- [What to produce]: "- The interpreter" appears in one line; retype that line and all lines following it through the end of the records, with nothing left out or added.

- [Collected data entries]:
▶

(** * data-subscriber-query timer lambda: a shallow embedding

    The program under study is
    [src/lambdas/data-subscriber-query/data_subscriber_query_lambda.py]:
    an AWS Lambda handler that turns a scheduled EventBridge event into one
    job submission to the Mozart REST API.

    The three functions of the module ([submit_job], [lambda_handler],
    [get_temporal_start_datetime]) and its import-time prologue are embedded
    in [Module Lambda].  The library routines they call are embedded in the
    modules before it, each following the Python text of the library:

    - [PyStr]       builtins on [str]: [int], [str.lower], [re.search(r"\d+")],
                    ["%02d"]-style rendering;
    - [Pydatetime]  CPython's [datetime] ([_ymd2ord], [_ord2ymd], [timedelta],
                    [datetime.__add__], [strftime]);
    - [Dateutil]    [dateutil.relativedelta] and [dateutil.parser.isoparse];
    - [Json]        [json.dumps] on the values the handler serialises;
    - [Requests]    the shape of [requests.post], [Response.raise_for_status].

    The statements read a request back from its body with the readers of
    [WireSpec], a parser of form bodies and a reader of JSON texts, both
    written without reference to the encoders of [Requests] and [Json].

    Conventions.
    - A Python [str] is a Rocq [string]; each character stands for the code
      point of the same number (0..255).
    - Python integers are [Z]; [//] and [%] are [Z.div] and [Z.modulo].
    - A raised exception is the [Raise] case of [result]; code with effects (the
      HTTP POST) runs in the monad [M], whose state is the list of requests
      sent so far.
    - [logger] calls only format values that are already computed and never
      influence control flow; they are left out, and with them the [context]
      argument of the handler, which is only logged.
    - [strftime] is the C library's; the embedding follows glibc, which
      writes [%Y] without padding (the year 999 as [999]).
    - The interpreter is CPython 3.11: [distutils], which the module
      imports, is not part of later versions. *)

From Stdlib Require Import ZArith Lia List String Ascii Bool.
From Stdlib Require Import DecimalString DecimalZ DecimalPos.
From stdpp Require Import base option strings gmap.
Import ListNotations.

Local Open Scope string_scope.
Local Open Scope Z_scope.
Local Open Scope list_scope.
Set Warnings "-register-all".

(** ** Python values and exceptions *)

(** The values that cross the JSON boundary: what [Response.json()] returns,
    what [json.dumps] receives, and the trigger event.  A [dict] keeps its
    insertion order; lookups take the first binding of a key. *)
Inductive pyval : Type :=
| PNone
| PBool (b : bool)
| PInt (z : Z)
| PStr (s : string)
| PList (l : list pyval)
| PDict (d : list (string * pyval)).

(** The exception classes that the handler and its libraries can raise. *)
Inductive exn : Type :=
| KeyError (key : string)
| ValueError (msg : string)
| TypeError (msg : string)
| AttributeError (msg : string)
| OverflowError (msg : string)
| RuntimeError (msg : string)
| HTTPError (status_code : Z)
| RequestException (msg : string)
| JSONDecodeError (msg : string)
(** [Exception(f"{msg}{value}")] *)
| Exception_ (msg : string) (value : pyval).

◀

- [Output]:
    - The interpreter is CPython 3.11: [distutils], which the module
      imports, is not part of later versions. *)

From Stdlib Require Import ZArith Lia List String Ascii Bool.
From Stdlib Require Import DecimalString DecimalZ DecimalPos.
From stdpp Require Import base option strings gmap.
Import ListNotations.

Local Open Scope string_scope.
Local Open Scope Z_scope.
Local Open Scope list_scope.
Set Warnings "-register-all".

(** ** Python values and exceptions *)

(** The values that cross the JSON boundary: what [Response.json()] returns,
    what [json.dumps] receives, and the trigger event.  A [dict] keeps its
    insertion order; lookups take the first binding of a key. *)
Inductive pyval : Type :=
| PNone
| PBool (b : bool)
| PInt (z : Z)
| PStr (s : string)
| PList (l : list pyval)
| PDict (d : list (string * pyval)).

(** The exception classes that the handler and its libraries can raise. *)
Inductive exn : Type :=
| KeyError (key : string)
| ValueError (msg : string)
| TypeError (msg : string)
| AttributeError (msg : string)
| OverflowError (msg : string)
| RuntimeError (msg : string)
| HTTPError (status_code : Z)
| RequestException (msg : string)
| JSONDecodeError (msg : string)
(** [Exception(f"{msg}{value}")] *)
| Exception_ (msg : string) (value : pyval).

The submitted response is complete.